◆ EXERCISE DESCRIPTION
For the entries below, the result should be an exact transcription of the lines from the one with "(index : nat) (routes" up to and including the one with "apply Forall2_length in", and only those.

Start of DATA UNDER STUDY

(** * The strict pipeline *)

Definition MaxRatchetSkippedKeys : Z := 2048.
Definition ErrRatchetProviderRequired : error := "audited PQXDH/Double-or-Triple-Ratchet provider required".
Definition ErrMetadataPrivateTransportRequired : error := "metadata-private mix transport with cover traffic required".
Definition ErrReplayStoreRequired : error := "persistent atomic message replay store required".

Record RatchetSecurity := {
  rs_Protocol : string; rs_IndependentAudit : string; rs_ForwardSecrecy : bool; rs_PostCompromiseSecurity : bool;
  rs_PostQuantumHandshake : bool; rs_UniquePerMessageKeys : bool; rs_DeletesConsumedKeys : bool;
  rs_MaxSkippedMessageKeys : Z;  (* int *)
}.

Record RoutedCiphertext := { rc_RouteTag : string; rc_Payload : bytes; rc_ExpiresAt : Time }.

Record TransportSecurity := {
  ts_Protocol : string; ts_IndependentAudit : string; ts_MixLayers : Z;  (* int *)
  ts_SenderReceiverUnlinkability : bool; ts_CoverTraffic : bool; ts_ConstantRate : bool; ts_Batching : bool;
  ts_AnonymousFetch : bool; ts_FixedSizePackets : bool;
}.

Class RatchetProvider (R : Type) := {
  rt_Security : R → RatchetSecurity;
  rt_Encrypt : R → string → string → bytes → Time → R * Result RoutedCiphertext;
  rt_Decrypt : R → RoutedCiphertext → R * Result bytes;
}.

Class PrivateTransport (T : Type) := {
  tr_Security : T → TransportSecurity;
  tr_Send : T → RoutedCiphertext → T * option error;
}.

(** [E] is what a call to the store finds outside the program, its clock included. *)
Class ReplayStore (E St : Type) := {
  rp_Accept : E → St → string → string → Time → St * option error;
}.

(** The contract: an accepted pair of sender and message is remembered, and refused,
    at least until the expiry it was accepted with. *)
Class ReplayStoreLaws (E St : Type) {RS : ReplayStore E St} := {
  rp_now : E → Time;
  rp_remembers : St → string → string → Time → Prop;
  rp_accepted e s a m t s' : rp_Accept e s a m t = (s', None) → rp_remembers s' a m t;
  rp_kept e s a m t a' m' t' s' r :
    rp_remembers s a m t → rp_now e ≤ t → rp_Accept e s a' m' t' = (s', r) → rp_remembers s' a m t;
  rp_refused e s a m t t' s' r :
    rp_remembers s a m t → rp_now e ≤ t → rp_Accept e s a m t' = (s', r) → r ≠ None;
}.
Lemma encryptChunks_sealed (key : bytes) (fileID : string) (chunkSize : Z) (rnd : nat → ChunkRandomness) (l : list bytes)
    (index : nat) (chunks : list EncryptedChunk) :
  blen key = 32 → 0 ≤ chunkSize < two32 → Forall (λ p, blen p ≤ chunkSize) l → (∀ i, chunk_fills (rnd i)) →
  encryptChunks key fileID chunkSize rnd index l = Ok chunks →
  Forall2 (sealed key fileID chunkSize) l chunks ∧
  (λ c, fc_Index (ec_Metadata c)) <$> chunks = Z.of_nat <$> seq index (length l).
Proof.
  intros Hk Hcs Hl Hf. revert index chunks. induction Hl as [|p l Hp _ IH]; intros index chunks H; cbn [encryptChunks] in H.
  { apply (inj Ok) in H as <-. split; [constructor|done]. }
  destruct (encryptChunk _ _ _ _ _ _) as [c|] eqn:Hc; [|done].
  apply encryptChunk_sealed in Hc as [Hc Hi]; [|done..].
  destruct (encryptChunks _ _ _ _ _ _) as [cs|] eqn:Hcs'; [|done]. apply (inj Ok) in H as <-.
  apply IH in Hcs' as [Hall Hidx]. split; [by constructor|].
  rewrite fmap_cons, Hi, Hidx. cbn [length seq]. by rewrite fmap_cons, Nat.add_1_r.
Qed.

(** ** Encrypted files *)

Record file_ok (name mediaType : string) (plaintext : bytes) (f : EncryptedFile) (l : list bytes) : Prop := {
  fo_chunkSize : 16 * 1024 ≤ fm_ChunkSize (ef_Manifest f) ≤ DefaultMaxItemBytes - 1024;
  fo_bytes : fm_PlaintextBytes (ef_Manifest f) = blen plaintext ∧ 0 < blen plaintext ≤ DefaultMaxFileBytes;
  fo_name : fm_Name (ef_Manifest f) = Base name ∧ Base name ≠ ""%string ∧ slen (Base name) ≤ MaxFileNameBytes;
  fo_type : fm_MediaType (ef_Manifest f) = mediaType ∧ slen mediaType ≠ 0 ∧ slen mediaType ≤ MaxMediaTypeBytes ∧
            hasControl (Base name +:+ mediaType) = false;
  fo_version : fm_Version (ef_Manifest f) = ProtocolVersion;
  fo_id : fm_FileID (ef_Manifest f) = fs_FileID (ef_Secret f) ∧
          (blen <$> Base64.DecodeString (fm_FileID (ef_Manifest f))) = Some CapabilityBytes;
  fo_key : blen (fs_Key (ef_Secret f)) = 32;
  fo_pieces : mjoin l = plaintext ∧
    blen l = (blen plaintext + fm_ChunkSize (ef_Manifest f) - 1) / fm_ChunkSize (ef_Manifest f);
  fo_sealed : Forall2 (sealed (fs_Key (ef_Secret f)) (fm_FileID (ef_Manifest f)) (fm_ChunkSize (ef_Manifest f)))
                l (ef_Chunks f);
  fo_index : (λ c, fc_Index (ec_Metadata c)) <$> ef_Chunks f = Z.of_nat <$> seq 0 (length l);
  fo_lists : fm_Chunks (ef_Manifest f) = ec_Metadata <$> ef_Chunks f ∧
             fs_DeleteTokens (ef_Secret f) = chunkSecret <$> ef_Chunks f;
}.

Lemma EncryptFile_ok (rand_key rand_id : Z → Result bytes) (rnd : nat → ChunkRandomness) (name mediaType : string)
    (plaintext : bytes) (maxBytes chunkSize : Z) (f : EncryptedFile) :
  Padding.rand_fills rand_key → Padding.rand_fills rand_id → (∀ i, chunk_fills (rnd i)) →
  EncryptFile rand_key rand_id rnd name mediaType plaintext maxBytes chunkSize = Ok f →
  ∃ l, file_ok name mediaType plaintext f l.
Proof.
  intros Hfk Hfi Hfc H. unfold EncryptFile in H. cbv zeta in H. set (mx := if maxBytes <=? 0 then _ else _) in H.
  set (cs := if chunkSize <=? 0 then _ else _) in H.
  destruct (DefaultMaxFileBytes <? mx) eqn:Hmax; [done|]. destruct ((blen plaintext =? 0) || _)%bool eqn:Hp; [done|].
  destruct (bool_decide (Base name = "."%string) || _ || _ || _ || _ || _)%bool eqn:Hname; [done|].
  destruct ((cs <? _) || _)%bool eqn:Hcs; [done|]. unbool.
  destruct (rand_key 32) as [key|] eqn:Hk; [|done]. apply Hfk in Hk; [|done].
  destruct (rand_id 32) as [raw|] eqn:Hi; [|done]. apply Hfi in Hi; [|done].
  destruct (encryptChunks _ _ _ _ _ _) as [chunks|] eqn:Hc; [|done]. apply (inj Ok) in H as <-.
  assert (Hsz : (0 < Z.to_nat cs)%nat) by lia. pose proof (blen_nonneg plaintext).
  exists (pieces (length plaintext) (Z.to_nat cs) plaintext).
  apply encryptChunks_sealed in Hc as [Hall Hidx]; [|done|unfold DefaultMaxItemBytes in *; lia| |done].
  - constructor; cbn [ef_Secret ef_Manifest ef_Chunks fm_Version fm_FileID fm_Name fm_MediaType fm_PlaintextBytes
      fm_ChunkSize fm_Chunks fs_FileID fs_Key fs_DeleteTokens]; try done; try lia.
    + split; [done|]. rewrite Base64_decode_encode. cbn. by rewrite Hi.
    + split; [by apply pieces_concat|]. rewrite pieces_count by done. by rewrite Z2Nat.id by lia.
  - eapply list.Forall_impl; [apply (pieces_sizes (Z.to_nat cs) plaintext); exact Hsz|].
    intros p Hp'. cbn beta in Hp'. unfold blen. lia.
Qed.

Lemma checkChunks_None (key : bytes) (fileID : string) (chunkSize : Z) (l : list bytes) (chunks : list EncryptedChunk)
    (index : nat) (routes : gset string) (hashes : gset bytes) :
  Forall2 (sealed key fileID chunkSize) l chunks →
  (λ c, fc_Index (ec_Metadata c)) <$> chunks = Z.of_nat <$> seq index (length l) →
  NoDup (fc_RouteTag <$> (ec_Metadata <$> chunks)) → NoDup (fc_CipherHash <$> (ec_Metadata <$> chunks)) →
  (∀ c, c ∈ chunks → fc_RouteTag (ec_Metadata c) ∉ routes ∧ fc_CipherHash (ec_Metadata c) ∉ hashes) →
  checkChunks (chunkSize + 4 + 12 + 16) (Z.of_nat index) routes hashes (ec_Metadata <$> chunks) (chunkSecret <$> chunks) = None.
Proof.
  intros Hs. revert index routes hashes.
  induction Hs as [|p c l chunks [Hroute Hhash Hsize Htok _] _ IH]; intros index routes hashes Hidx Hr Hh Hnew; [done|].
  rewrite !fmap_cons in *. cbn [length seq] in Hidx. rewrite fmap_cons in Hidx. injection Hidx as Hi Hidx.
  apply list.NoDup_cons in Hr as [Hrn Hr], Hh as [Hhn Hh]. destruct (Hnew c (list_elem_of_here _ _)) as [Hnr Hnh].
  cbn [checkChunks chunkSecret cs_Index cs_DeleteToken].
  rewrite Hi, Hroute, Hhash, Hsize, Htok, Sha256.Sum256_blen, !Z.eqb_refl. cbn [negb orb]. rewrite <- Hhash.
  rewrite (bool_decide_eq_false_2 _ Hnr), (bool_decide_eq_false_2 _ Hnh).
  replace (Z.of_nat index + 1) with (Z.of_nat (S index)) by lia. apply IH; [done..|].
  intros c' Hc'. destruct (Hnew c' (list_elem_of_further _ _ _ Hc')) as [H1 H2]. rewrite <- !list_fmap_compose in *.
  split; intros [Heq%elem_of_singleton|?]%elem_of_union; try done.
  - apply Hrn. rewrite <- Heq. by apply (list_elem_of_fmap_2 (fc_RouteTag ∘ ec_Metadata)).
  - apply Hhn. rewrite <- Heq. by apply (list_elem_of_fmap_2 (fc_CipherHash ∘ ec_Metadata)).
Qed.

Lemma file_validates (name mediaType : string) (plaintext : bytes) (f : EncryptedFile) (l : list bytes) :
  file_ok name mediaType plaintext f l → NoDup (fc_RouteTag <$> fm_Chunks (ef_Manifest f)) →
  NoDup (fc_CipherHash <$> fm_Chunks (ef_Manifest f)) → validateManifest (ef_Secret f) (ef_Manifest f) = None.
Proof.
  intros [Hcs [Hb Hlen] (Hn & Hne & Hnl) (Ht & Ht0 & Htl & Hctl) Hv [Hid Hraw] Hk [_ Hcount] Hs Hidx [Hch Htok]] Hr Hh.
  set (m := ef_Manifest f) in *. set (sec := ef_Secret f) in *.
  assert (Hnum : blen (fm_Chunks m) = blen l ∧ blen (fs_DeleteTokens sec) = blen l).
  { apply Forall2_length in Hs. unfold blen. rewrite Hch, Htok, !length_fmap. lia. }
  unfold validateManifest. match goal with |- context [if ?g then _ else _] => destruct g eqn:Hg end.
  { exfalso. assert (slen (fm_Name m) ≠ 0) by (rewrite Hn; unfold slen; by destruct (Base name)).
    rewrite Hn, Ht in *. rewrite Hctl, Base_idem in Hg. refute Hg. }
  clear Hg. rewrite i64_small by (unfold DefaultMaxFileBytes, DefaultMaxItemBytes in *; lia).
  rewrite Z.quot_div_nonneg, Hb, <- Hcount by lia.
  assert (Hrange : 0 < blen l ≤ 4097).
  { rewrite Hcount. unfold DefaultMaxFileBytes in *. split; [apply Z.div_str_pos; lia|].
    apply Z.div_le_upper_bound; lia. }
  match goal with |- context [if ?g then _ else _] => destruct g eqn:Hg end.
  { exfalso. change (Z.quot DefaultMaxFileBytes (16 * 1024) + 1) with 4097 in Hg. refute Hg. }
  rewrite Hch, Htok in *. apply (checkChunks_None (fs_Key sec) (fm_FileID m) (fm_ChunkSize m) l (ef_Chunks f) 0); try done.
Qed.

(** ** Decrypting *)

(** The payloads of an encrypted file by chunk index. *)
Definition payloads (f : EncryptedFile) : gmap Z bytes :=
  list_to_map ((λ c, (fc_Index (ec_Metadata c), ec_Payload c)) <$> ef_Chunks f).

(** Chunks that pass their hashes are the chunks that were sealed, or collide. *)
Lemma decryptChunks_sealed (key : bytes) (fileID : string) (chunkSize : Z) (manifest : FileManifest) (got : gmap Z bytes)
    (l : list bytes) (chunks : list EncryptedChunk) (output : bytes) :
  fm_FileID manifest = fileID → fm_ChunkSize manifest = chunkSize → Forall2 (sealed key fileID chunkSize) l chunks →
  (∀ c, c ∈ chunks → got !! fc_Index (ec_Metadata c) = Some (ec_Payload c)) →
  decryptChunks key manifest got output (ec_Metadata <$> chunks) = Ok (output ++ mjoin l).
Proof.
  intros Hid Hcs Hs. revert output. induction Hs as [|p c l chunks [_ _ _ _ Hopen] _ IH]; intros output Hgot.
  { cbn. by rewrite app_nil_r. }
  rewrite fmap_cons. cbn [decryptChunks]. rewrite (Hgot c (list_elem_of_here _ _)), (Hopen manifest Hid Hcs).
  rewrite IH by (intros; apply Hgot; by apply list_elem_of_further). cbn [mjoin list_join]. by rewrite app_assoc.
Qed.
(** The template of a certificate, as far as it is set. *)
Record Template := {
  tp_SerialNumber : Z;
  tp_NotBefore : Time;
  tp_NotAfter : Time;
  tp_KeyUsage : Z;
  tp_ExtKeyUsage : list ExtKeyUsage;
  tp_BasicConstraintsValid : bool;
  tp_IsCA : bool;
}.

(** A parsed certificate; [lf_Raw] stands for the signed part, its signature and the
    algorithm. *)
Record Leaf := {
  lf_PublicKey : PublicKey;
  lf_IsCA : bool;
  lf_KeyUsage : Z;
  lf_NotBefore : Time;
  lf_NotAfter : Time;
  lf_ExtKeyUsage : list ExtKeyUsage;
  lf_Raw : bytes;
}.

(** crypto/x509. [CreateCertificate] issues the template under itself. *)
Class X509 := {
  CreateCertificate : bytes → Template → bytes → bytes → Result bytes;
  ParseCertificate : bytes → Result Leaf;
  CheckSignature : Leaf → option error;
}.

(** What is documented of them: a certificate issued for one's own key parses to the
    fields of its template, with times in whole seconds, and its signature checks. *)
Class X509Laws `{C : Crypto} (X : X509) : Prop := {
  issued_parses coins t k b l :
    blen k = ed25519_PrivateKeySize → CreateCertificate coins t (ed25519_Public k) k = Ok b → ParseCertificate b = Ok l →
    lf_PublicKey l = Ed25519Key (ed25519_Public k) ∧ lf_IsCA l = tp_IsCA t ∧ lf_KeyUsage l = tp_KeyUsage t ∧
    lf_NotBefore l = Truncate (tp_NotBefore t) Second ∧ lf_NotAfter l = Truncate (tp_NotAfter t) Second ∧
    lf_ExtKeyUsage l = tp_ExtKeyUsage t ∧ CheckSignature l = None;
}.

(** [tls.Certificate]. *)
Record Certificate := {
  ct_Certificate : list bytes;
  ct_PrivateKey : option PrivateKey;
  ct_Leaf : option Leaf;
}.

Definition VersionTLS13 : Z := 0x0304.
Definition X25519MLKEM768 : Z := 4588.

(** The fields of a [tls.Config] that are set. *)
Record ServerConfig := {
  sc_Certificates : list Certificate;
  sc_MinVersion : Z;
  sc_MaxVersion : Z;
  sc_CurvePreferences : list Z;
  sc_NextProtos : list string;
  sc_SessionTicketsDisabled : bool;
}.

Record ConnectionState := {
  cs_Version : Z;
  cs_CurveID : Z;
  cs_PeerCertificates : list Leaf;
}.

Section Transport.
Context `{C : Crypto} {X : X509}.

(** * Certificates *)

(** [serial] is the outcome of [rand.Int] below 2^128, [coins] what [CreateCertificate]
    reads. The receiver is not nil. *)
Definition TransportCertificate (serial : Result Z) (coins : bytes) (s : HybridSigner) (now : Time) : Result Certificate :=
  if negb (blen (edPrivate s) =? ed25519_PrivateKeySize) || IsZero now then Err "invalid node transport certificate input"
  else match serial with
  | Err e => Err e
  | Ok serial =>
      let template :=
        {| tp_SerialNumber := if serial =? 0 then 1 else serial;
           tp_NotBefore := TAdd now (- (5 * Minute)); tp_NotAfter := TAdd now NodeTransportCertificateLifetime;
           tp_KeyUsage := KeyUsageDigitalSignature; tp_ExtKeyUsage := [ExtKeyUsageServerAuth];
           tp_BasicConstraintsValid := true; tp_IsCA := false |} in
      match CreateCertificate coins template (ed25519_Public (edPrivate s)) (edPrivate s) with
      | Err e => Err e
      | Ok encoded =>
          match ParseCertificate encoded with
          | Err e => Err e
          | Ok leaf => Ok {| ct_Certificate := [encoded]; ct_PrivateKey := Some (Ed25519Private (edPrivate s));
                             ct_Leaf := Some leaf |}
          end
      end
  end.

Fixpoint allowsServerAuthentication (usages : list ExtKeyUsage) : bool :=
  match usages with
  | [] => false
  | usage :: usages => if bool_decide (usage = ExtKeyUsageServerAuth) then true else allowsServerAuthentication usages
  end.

End of DATA UNDER STUDY

◆ ANSWER FOR THE TASK
    (index : nat) (routes : gset string) (hashes : gset bytes) :
  Forall2 (sealed key fileID chunkSize) l chunks →
  (λ c, fc_Index (ec_Metadata c)) <$> chunks = Z.of_nat <$> seq index (length l) →
  NoDup (fc_RouteTag <$> (ec_Metadata <$> chunks)) → NoDup (fc_CipherHash <$> (ec_Metadata <$> chunks)) →
  (∀ c, c ∈ chunks → fc_RouteTag (ec_Metadata c) ∉ routes ∧ fc_CipherHash (ec_Metadata c) ∉ hashes) →
  checkChunks (chunkSize + 4 + 12 + 16) (Z.of_nat index) routes hashes (ec_Metadata <$> chunks) (chunkSecret <$> chunks) = None.
Proof.
  intros Hs. revert index routes hashes.
  induction Hs as [|p c l chunks [Hroute Hhash Hsize Htok _] _ IH]; intros index routes hashes Hidx Hr Hh Hnew; [done|].
  rewrite !fmap_cons in *. cbn [length seq] in Hidx. rewrite fmap_cons in Hidx. injection Hidx as Hi Hidx.
  apply list.NoDup_cons in Hr as [Hrn Hr], Hh as [Hhn Hh]. destruct (Hnew c (list_elem_of_here _ _)) as [Hnr Hnh].
  cbn [checkChunks chunkSecret cs_Index cs_DeleteToken].
  rewrite Hi, Hroute, Hhash, Hsize, Htok, Sha256.Sum256_blen, !Z.eqb_refl. cbn [negb orb]. rewrite <- Hhash.
  rewrite (bool_decide_eq_false_2 _ Hnr), (bool_decide_eq_false_2 _ Hnh).
  replace (Z.of_nat index + 1) with (Z.of_nat (S index)) by lia. apply IH; [done..|].
  intros c' Hc'. destruct (Hnew c' (list_elem_of_further _ _ _ Hc')) as [H1 H2]. rewrite <- !list_fmap_compose in *.
  split; intros [Heq%elem_of_singleton|?]%elem_of_union; try done.
  - apply Hrn. rewrite <- Heq. by apply (list_elem_of_fmap_2 (fc_RouteTag ∘ ec_Metadata)).
  - apply Hhn. rewrite <- Heq. by apply (list_elem_of_fmap_2 (fc_CipherHash ∘ ec_Metadata)).
Qed.

Lemma file_validates (name mediaType : string) (plaintext : bytes) (f : EncryptedFile) (l : list bytes) :
  file_ok name mediaType plaintext f l → NoDup (fc_RouteTag <$> fm_Chunks (ef_Manifest f)) →
  NoDup (fc_CipherHash <$> fm_Chunks (ef_Manifest f)) → validateManifest (ef_Secret f) (ef_Manifest f) = None.
Proof.
  intros [Hcs [Hb Hlen] (Hn & Hne & Hnl) (Ht & Ht0 & Htl & Hctl) Hv [Hid Hraw] Hk [_ Hcount] Hs Hidx [Hch Htok]] Hr Hh.
  set (m := ef_Manifest f) in *. set (sec := ef_Secret f) in *.
  assert (Hnum : blen (fm_Chunks m) = blen l ∧ blen (fs_DeleteTokens sec) = blen l).
  { apply Forall2_length in Hs. unfold blen. rewrite Hch, Htok, !length_fmap. lia. }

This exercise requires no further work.